+++ Source material +++

(* ===== verification/CoreProps.v ===== *)
(** The properties of the core-data service, with instances on concrete databases. *)
From S2P Require Export SpiderService JobTheory UserProps.

(** ** Sample states *)

Definition sub (id uid : Z) (p sid : string) : SubmitLog := Submission id p uid sid "" "A" "C++" "AC" 100.

(** User 7 is bound to QOJ and has two submissions there; job 1 is queued. *)
Definition sample_core : core_db :=
  CoreDb (Table [PlatformRow 1 7 "QOJ" "ann"] 2) (Table [] 1)
    (Table [RefreshJob 1 7 7 "manual" "queued" true "" 0 0 "" None None 0 0] 2)
    (Table [sub 1 7 "QOJ" "11"; sub 2 7 "QOJ" "12"] 3) (Table [] 1) (Table [] 1) (Table [] 1) (Table [] 1) [] ∅ zero_time.

(** A platform that returns the given list to everybody. *)
Definition fetching (l : list SubmitLog) : Fetchers :=
  {| registered _ := true; fetches_submits _ := true; fetches_contests _ := true;
     FetchSubmitLog _ _ _ _ _ := Val l; FetchContestLog _ _ _ _ _ := Val [] |}.

Definition fetched : list SubmitLog :=
  [sub 0 0 "" "12"; sub 0 0 "" " 13 "; sub 0 0 "" ""; sub 0 0 "" "12"; sub 0 0 "" "14"].

Lemma sample_submits_ok : submits_ok (submits sample_core).
Proof.
  split; [wf_table|]. intros x y Hx Hy Hs. simpl in *. apply same_submit_iff in Hs.
  rewrite !elem_of_cons in Hx, Hy. destruct Hx as [->|[->|Hx]], Hy as [->|[->|Hy]];
    try by destruct Hs. all: by apply not_elem_of_nil in Hx || by apply not_elem_of_nil in Hy.
Qed.

(** ** What a refresh stores *)

(** Normalising what a platform returned keeps one row per submission number, the
    last reported with its fields trimmed, all owned by the user on the platform;
    every usable item is represented; and every item is either kept or counted as
    skipped. *)
Theorem normalisation_keeps_last (userId : Z) (platform : string) (logs out : list SubmitLog)
    (skipped : Z) :
  normalizeFetchedSubmitLogs userId platform logs = Val (out, skipped) ->
  normalized userId platform logs out skipped.
Proof. apply normalize_ok. Qed.

Lemma normalisation_keeps_last_witness :
  exists out, normalizeFetchedSubmitLogs 7 "QOJ" fetched = Val (out, 2) /\
  map s_SubmitID out = ["12"; "13"; "14"] /\ normalized 7 "QOJ" fetched out 2.
Proof.
  eexists. split; [vm_compute; reflexivity|]. split; [vm_compute; reflexivity|].
  apply (normalisation_keeps_last 7 "QOJ" fetched). vm_compute. reflexivity.
Defined.

(** C4: one refresh of a platform, whatever the platform returns and whichever calls
    fail, keeps the index of submissions unique and never leaves the user with
    fewer submissions there than before; a full refresh that succeeds leaves
    exactly the number it reports, and one that fails changes no row. *)
Theorem refresh_never_shrinks `{Fetchers} (userId : Z) (plat : Platform) (needAll : bool)
    (w : world core_db) :
  submits_ok (submits (w_db w)) ->
  wpd (fetchAndSave userId plat needAll) (refreshed userId (p_Platform plat) needAll (w_db w)) w.
Proof. apply fetch_refines. Qed.

Lemma refresh_never_shrinks_witness :
  (@fetchAndSave (fetching fetched) 7 (PlatformRow 1 7 "QOJ" "ann") true (world_of sample_core)).1
    = Val (3, 2) /\
  wpd (@fetchAndSave (fetching fetched) 7 (PlatformRow 1 7 "QOJ" "ann") true)
      (refreshed 7 "QOJ" true sample_core) (world_of sample_core).
Proof.
  split; [vm_compute; reflexivity|].
  apply (@refresh_never_shrinks (fetching fetched) 7 (PlatformRow 1 7 "QOJ" "ann") true
           (world_of sample_core)), sample_submits_ok.
Defined.

(** The same of a whole job with its retries, over all the platforms of the user. *)
Theorem job_loses_no_submissions `{Fetchers} (jobId userId : Z) (needAll : bool)
    (target : string) (w : world core_db) (p : string) :
  submits_ok (submits (w_db w)) ->
  own_count userId p (w_db w) <= own_count userId p (w_db (LoadData jobId userId needAll target w).2).
Proof.
  intros Hok. apply (keeps_LoadData userId (fun q => own_count userId q (w_db w)) jobId needAll target w).
  by split.
Qed.

Lemma job_loses_no_submissions_witness :
  2 <= own_count 7 "QOJ" (w_db (@LoadData (fetching [sub 0 0 "" "99"]) 1 7 true "" (world_of sample_core)).2).
Proof.
  apply (@job_loses_no_submissions (fetching [sub 0 0 "" "99"]) 1 7 true "" (world_of sample_core) "QOJ"),
    sample_submits_ok.
Defined.



(** A full fetch that was rejected as incomplete is not attempted again: its text
    contains the word by which the retry loop recognises errors not worth a retry,
    whatever number of attempts is left. *)
Theorem incomplete_fetch_not_retried `{Fetchers} (userId : Z) (plat : Platform) (n more : nat)
    (existing : Z) (err : goerr) (lastErr : option goerr) (w w1 : world core_db) :
  rejectIncompleteFullFetch (p_Platform plat) n existing true = Some err ->
  fetchAndSave userId plat true w = (Exn err, w1) ->
  (load_attempts userId plat true (S more) lastErr w) =
  (Exn err, (ignore_err (fetchAndSaveContest userId plat true) w1).2).
Proof.
  intros Hr Hf.
  assert (contains (error_text err) "平台" = true) as Hc.
  { unfold rejectIncompleteFullFetch in Hr. case_decide; [done|]. injection Hr as <-.
    apply contains_spec. simpl error_text.
    exists (p_Platform plat +:+ " 全量抓取结果 " +:+ nat_text n +:+ " 条少于现有 "
            +:+ pretty existing +:+ " 条，疑似"), "返回不完整，已拒绝覆盖旧数据".
    by rewrite !str_app_assoc. }
  cbn [load_attempts]. unfold mbind, M_bind, attempt, ignore_err. rewrite Hf. simpl. by rewrite Hc.
Qed.

Lemma incomplete_fetch_not_retried_witness :
  exists err w1, @load_attempts (fetching [sub 0 0 "" "99"]) 7 (PlatformRow 1 7 "QOJ" "ann")
    true 12 None (world_of sample_core) = (Exn err, w1).
Proof.
  eexists _, _.
  eapply (@incomplete_fetch_not_retried (fetching [sub 0 0 "" "99"]) 7 (PlatformRow 1 7 "QOJ" "ann")
            1 11 2 _ None (world_of sample_core)); vm_compute; reflexivity.
Defined.

(** ** Queueing *)

(** C11: in a run without failures, a request for a refresh is answered with a job of
    the same user that conflicts with it, is active and has moved within two hours,
    when there is one - then nothing is queued; otherwise a queued job is recorded
    and exactly one event with its number is published. *)
Theorem refresh_request_outcome (userId requester : Z) (needAll : bool) (source platform : string)
    (w : world core_db) :
  healthy w -> table_wf (jobs (w_db w)) ->
  wp (spider_Do userId needAll source requester platform)
     (fun o w' => do_result userId needAll source requester platform w o (w_db w')) w.
Proof. apply Do_result. Qed.

Lemma refresh_request_outcome_witness :
  (spider_Do 7 true "manual" 7 "QOJ" (world_of sample_core)).1 = Val (1, Some ActiveRefreshJob) /\
  (spider_Do 8 true "manual" 8 "QOJ" (world_of sample_core)).1 = Val (2, None) /\
  wp (spider_Do 8 true "manual" 8 "QOJ")
     (fun o w' => do_result 8 true "manual" 8 "QOJ" (world_of sample_core) o (w_db w')) (world_of sample_core).
Proof.
  split_and!; [vm_compute; reflexivity..|].
  apply (refresh_request_outcome 8 8 true "manual" "QOJ" (world_of sample_core)); [done | wf_table].
Defined.

(** The events up to the first platform of the worker's run of job 1. *)
Definition first_steps : CM () := startJob 1 1;; setCurrentPlatform 1 "QOJ".

(** A full refresh does not keep a second one out when the user has one platform:
    once the worker has started on the queued job of the sample, the record looks
    like the refresh of a single platform, another full refresh of the same user is
    queued beside it and both are active. *)
Theorem full_refresh_queued_twice :
  let w := (first_steps (world_of sample_core)).2 in
  let r := spider_Do 7 true "manual" 7 "" w in
  (spider_Do 7 true "manual" 7 "" (world_of sample_core)).1 = Val (1, Some ActiveRefreshJob) /\
  r.1 = Val (2, None) /\
  map j_ID (select (fun j => bool_decide (j_UserID j = 7) && is_active j) (jobs (w_db r.2))) = [1; 2].
Proof. vm_compute. split_and!; reflexivity. Qed.

(** ** What a caller sees *)

(** Every job that [Jobs] lists is one of the table's; its error text is shown only
    to its user, coaches and administrators; and whoever is neither coach nor
    administrator is shown only jobs they are the user or the requester of. *)
Theorem listed_jobs_private (c : ctx) (page pageSize : Z) (scope : string) (userId : Z)
    (status : string) (w w' : world core_db) (l : list JobInfo) (total : Z) :
  svc_Jobs c page pageSize scope userId status w = (Val (l, total), w') ->
  forall ji, ji ∈ l ->
    (exists j, j ∈ rows (jobs (w_db w)) /\ ji = jobToPb j (canViewUserDetail c (j_UserID j))) /\
    (ji_Error ji <> "" -> canViewUserDetail c (ji_UserId ji) = true) /\
    (isCoachOrAdmin c = false -> ji_UserId ji = GetCurrentUserId c \/ ji_RequesterId ji = GetCurrentUserId c).
Proof.
  intros Hrun. revert Hrun.
  enough (wpv (svc_Jobs c page pageSize scope userId status) (fun r _ => forall ji, ji ∈ r.1 ->
    (exists j, j ∈ rows (jobs (w_db w)) /\ ji = jobToPb j (canViewUserDetail c (j_UserID j))) /\
    (ji_Error ji <> "" -> canViewUserDetail c (ji_UserId ji) = true) /\
    (isCoachOrAdmin c = false -> ji_UserId ji = GetCurrentUserId c \/ ji_RequesterId ji = GetCurrentUserId c)) w)
    as Hw by (intros Hrun; exact (Hw _ _ Hrun)).
  unfold svc_Jobs. destruct c as [pd|]; [|apply wpv_throw]. repeat wpv_step.
  intros ji (j & -> & Hj)%list_elem_of_fmap.
  apply elem_of_limit_rows, elem_of_offset_rows in Hj. rewrite merge_sort_Permutation in Hj.
  apply elem_of_select in Hj as (Hin & _ & Hp). simpl in Hin. split; [by exists j|]. split.
  - unfold jobToPb. cbn [ji_Error ji_UserId]. destruct (canViewUserDetail (Some pd) (j_UserID j)); [done|]. by intros [].
  - intros Hc. rewrite Hc in H. bool_cases. unfold jobs_scope in H0. rewrite andb_true_r in H. bool_cases.
    rewrite decide_False in H0 by done. apply orb_true_iff in H0 as [?|?]; bool_cases; auto.
Qed.

Lemma listed_jobs_private_witness :
  exists l total w', svc_Jobs (sample_ctx 7 0) 1 20 "" 0 "" (world_of sample_core) = (Val (l, total), w') /\
  forall ji, ji ∈ l ->
    (exists j, j ∈ rows (jobs sample_core) /\ ji = jobToPb j (canViewUserDetail (sample_ctx 7 0) (j_UserID j))) /\
    (ji_Error ji <> "" -> canViewUserDetail (sample_ctx 7 0) (ji_UserId ji) = true) /\
    (isCoachOrAdmin (sample_ctx 7 0) = false -> ji_UserId ji = 7 \/ ji_RequesterId ji = 7).
Proof.
  eexists _, _, _. split; [vm_compute; reflexivity|].
  eapply (listed_jobs_private (sample_ctx 7 0) 1 20 "" 0 "" (world_of sample_core)).
  vm_compute. reflexivity.
Defined.

(** A manual refresh of a platform other than CodeForces is refused, and nothing is
    queued, when the limiter of that user and platform granted one within its
    interval - for any limiter that keeps its documented promise. *)
Theorem manual_refresh_limited `{RateLimit} (c : ctx) (userId : Z) (platform header : string)
    (interval g : Z) (l : list Z) (w : world core_db) :
  trim_space platform <> "" -> isCodeforcesPlatform (trim_space platform) = false ->
  limiters (w_db w) !! update_key userId (trim_space platform) = Some (interval, g :: l) ->
  0 <= w_clock w (w_calls w) - g < interval ->
  let r := svc_SpiderUpdate c userId platform header w in
  r.1 = Exn RateLimitError /\ jobs (w_db r.2) = jobs (w_db w) /\
  spider_queue (w_db r.2) = spider_queue (w_db w).
Proof.
  intros Hne Hcf Hl Hg. unfold svc_SpiderUpdate. cbn zeta. destruct (decide (trim_space platform = "")) as [|_]; [done|]. rewrite Hcf.
  unfold mbind, M_bind, allow_request, now. simpl. rewrite Hl. simpl.
  by rewrite (allow_spaced interval g l) by done.
Qed.

Lemma manual_refresh_limited_witness :
  let w := (svc_SpiderUpdate (sample_ctx 8 0) 8 "QOJ" "" (world_of sample_core)).2 in
  (svc_SpiderUpdate (sample_ctx 8 0) 8 "QOJ" "" w).1 = Exn RateLimitError.
Proof.
  cbv zeta.
  apply (manual_refresh_limited (sample_ctx 8 0) 8 "QOJ" "" (60 * second) 0 []
    (svc_SpiderUpdate (sample_ctx 8 0) 8 "QOJ" "" (world_of sample_core)).2);
    [vm_compute; discriminate | vm_compute; reflexivity.. | vm_compute; split; [discriminate | reflexivity]].
Defined.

+++

Gather each line from the entries above that includes the word "than".

• **Your response**:
    fewer submissions there than before; a full refresh that succeeds leaves
(** A manual refresh of a platform other than CodeForces is refused, and nothing is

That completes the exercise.